Top Contributors/Detractors to Performance
Quarterly Attribution Analysis
When reviewing performance attribution on our portfolio, please be aware that we construct the portfolio from the bottom up, one stock at a time. Each stock is included in the portfolio if it meets our rigorous investment criteria. To help manage risk, we are aware of our sector and security weights, but we do not include a holding to achieve a target sector allocation or to approximate an index. Our exposure to any given sector is purely a result of our stock selection process.
The Baron Opportunity Fund (Retail Shares) declined 4.37% in the third quarter and underperformed the Russell Midcap Growth Index by 364 basis points. During the quarter, the positive effect from portfolio weightings was more than offset by stock selection.
The Fund’s investments within Industrials and its larger exposure to the more defensive Telecommunication Services sector, which was the top performing sector in the index during the quarter, contributed the most to relative results. Within Industrials, a combination of stock selection and the Fund’s lower exposure to this lagging sector aided relative performance. Strength in the sector was mostly attributable to the outperformance of The Middleby Corp., a leading food equipment manufacturer, and Verisk Analytics, Inc., a provider of information about risk to companies in the insurance, health care, and mortgage industries. Shares of Middleby increased after reporting solid quarterly results, allaying investors’ last quarter concerns over restaurant spending and the adverse impact of distributor acquisitions on subsidiary Viking Range’s margins. Shares of Verisk rose on slightly better-than-expected financial results and improved investor confidence in the company’s health care segment.

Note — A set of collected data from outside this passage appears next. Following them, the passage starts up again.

(** The rows a push of [data] by [uid] leaves, but for the labels. *)
Record pushed (md : mode) (uid moduleID : string) (data : bytes) (s s' : State) : Prop := {
  pu_users : t_users (tables s') = t_users (tables s);
  pu_orgs : t_orgs (tables s') = t_orgs (tables s);
  pu_members : t_members (tables s') = t_members (tables s);
  pu_modules : t_modules (tables s') = t_modules (tables s);
  pu_tokens : t_tokens (tables s') = t_tokens (tables s);
  pu_blobs : blobs s' = <[key_of moduleID (sha256_hex data) := data]> (blobs s);
  pu_commits :
    (has_commit (tables s) moduleID (sha256_hex data) /\ t_commits (tables s') = t_commits (tables s)) \/
    (~ has_commit (tables s) moduleID (sha256_hex data) /\
     exists c t, t_commits (tables s') ≡ₚ c :: t_commits (tables s) /\
       stored_Commit md (mkCommit (sha256_hex data) moduleID (key_of moduleID (sha256_hex data)) "" uid t) c) }.

Section Push.
Context `{Bcrypt} (md : mode) (Hstrict : strict md = true) (Hlive : live md = true).

Lemma upserted_commit l ls ls' x : upserts md l ls ls' None -> x ∈ ls' -> Label_key x = Label_key l ->
  Label_CommitID x = Label_CommitID l.
Proof using Hstrict.
  intros (_ & _ & _ & Hs) Hx Hk. destruct (Hs Hstrict) as (l1 & (t & u & _ & _ & ->) & Hp). rewrite Hp in Hx.
  case_decide as Hd.
  - apply list_elem_of_fmap in Hx as (y & -> & Hy). case_decide; [done|]. congruence.
  - apply elem_of_cons in Hx as [->|Hx]; [done|]. destruct Hd. apply Exists_exists. eauto.
Qed.

Lemma upserted_other l ls ls' x : upserts md l ls ls' None -> x ∈ ls' -> Label_key x <> Label_key l -> x ∈ ls.
Proof using. intros (Hn & _) Hx Hk. destruct (Hn x Hx) as [?|[? _]]; done. Qed.

Lemma key_at moduleID name l : label_at moduleID name l <-> Label_key l = (moduleID, name).
Proof using. unfold label_at, Label_key. naive_solver. Qed.

(** One label moved: the others stay where they are. *)
Lemma labelled_upsert (l : Label) s s' mid name cid :
  upserts md l (t_labels (tables s)) (t_labels (tables s')) None ->
  (labelled s mid name cid /\ (Label_key l = (mid, name) -> Label_CommitID l = cid)) \/
  (Label_key l = (mid, name) /\ Label_CommitID l = cid) ->
  labelled s' mid name cid.
Proof using Hstrict.
  intros Hu Hl. destruct (decide (Label_key l = (mid, name))) as [E|E].
  - assert (Label_CommitID l = cid) as <- by naive_solver. split.
    + destruct Hu as (_ & (x & Hx & Hk & _) & _). exists x. rewrite key_at. by rewrite Hk.
    + intros x Hx Hat%key_at. apply (upserted_commit _ _ _ _ Hu Hx). congruence.
  - destruct Hl as [[[(x & Hx & Hat) Hall] _]|[? _]]; [|done]. split.
    + exists x. split; [|done]. destruct Hu as (_ & _ & Hk & _). apply Hk; [done|]. apply key_at in Hat. congruence.
    + intros y Hy Hyat. apply Hall; [|done]. eapply (upserted_other _ _ _ _ Hu Hy).
      apply key_at in Hyat. congruence.
Qed.

(** The label loop of a push. *)
Lemma labels_ok mid cid now names uid data (s0 s : State) (Q : outcome ConnectError unit -> State -> Prop) :
  pushed md uid mid data s0 s ->
  (forall s', pushed md uid mid data s0 s' -> (forall n, n ∈ names -> labelled s' mid n cid) ->
     labels_kept s s' mid (fun n => n ∈ names) -> Q (Done ()) s') ->
  awp md (for_range names () (fun _ labelName =>
    id ← perform NewUUID;
    let l := mkLabel id mid labelName cid now now in
    e ← repo (Labels_Upsert l);
    check e (fun _ => NewError CodeInternal "failed to upsert label"))) Q s.
Proof using Hstrict Hlive.
  intros Hp HQ.
  apply (awp_for_range md (fun vs _ s' => pushed md uid mid data s0 s' /\
    labels_kept s s' mid (fun n => n ∈ names) /\
    exists done_, names = (done_ ++ vs)%list /\ forall n, n ∈ done_ -> labelled s' mid n cid)).
  - split; [done|]. split; [by intros l _|]. exists []. split; [done|]. by intros n ?%elem_of_nil.
  - intros v vs [] s1 (Hp1 & Hk1 & dn & -> & Hdn). apply awp_perform. intros id s2 (-> & _ & Hid & _).
    apply awp_write. intros e t' (l' & -> & Hu). destruct e as [e|].
    { exfalso. destruct Hu as (_ & Hc). destruct (Hc Hlive) as (_ & x & Hx & Ei). destruct Hid as (_ & _ & _ & Hl & _).
      by apply (Hl x). }
    assert (forall n, n ∈ dn \/ n = v -> labelled (mkState (set_labels l' (tables s1)) (blobs s1)) mid n cid) as Hl.
    { intros n Hn. eapply (labelled_upsert (mkLabel id mid v cid now now) s1); [exact Hu|].
      destruct (decide (n = v)) as [->|Hne]; [by right|]. left. split; [|by intros [= ->]].
      apply Hdn. naive_solver. }
    simpl. split; [by destruct Hp1|]. split.
    { intros l Hl0. rewrite <- (Hk1 l Hl0). assert (Label_key l <> (mid, v)) as Hne.
      { unfold Label_key. intros [= E1 E2]. apply Hl0. split; [done|]. set_solver. }
      split; intros Hin; [exact (upserted_other _ _ _ _ Hu Hin Hne)|].
      destruct Hu as (_ & _ & Hk & _). exact (Hk l Hin Hne). }
    exists (dn ++ [v])%list. split; [by rewrite <- app_assoc|].
    intros n Hn. apply Hl. set_solver.
  - intros [] s1 (Hp1 & Hk1 & dn & E & Hdn). rewrite app_nil_r in E. subst. by apply HQ.
Qed.
End Push.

The Fund’s investments within the Health Care, IT, and Energy sectors were the largest detractors from relative results. Weakness in Health Care was mainly due to the underperformance of Illumina, Inc., the leading provider of next generation DNA sequencing instruments and consumables. Illumina’s shares declined in the quarter after nearly doubling over the last year on the strength of several new product introductions. The Fund’s biotechnology holdings also hurt relative performance after falling 14.3% as a group, led by Foundation Medicine, Inc., which markets a sequencing-based cancer test. The Fund exited its position in Foundation Medicine late in the quarter after the company’s shares moved sharply lower on concerns about reimbursements from third-party payors and an evolving competitive landscape. Within IT, the Fund’s Internet software & services holdings fell 9.1% as a group, with Benefitfocus, Inc. and Marchex, Inc. driving the decline. These companies were also two of the Fund’s largest detractors from absolute performance. Another detractor in the sector was Acxiom Corp., the leading provider of database marketing solutions and IT outsourcing services to large enterprise customers. Shares of Acxiom were down in the quarter due to slower customer adoption of the company’s new Audience Operating System platform. Within Energy, CARBO Ceramics, Inc. was the Fund’s second largest detractor on a relative and absolute basis due to company-specific issues, while the sharp drop in commodity prices during the quarter weighed on exploration & production holdings Oasis Petroleum, Inc. and Concho Resources, Inc.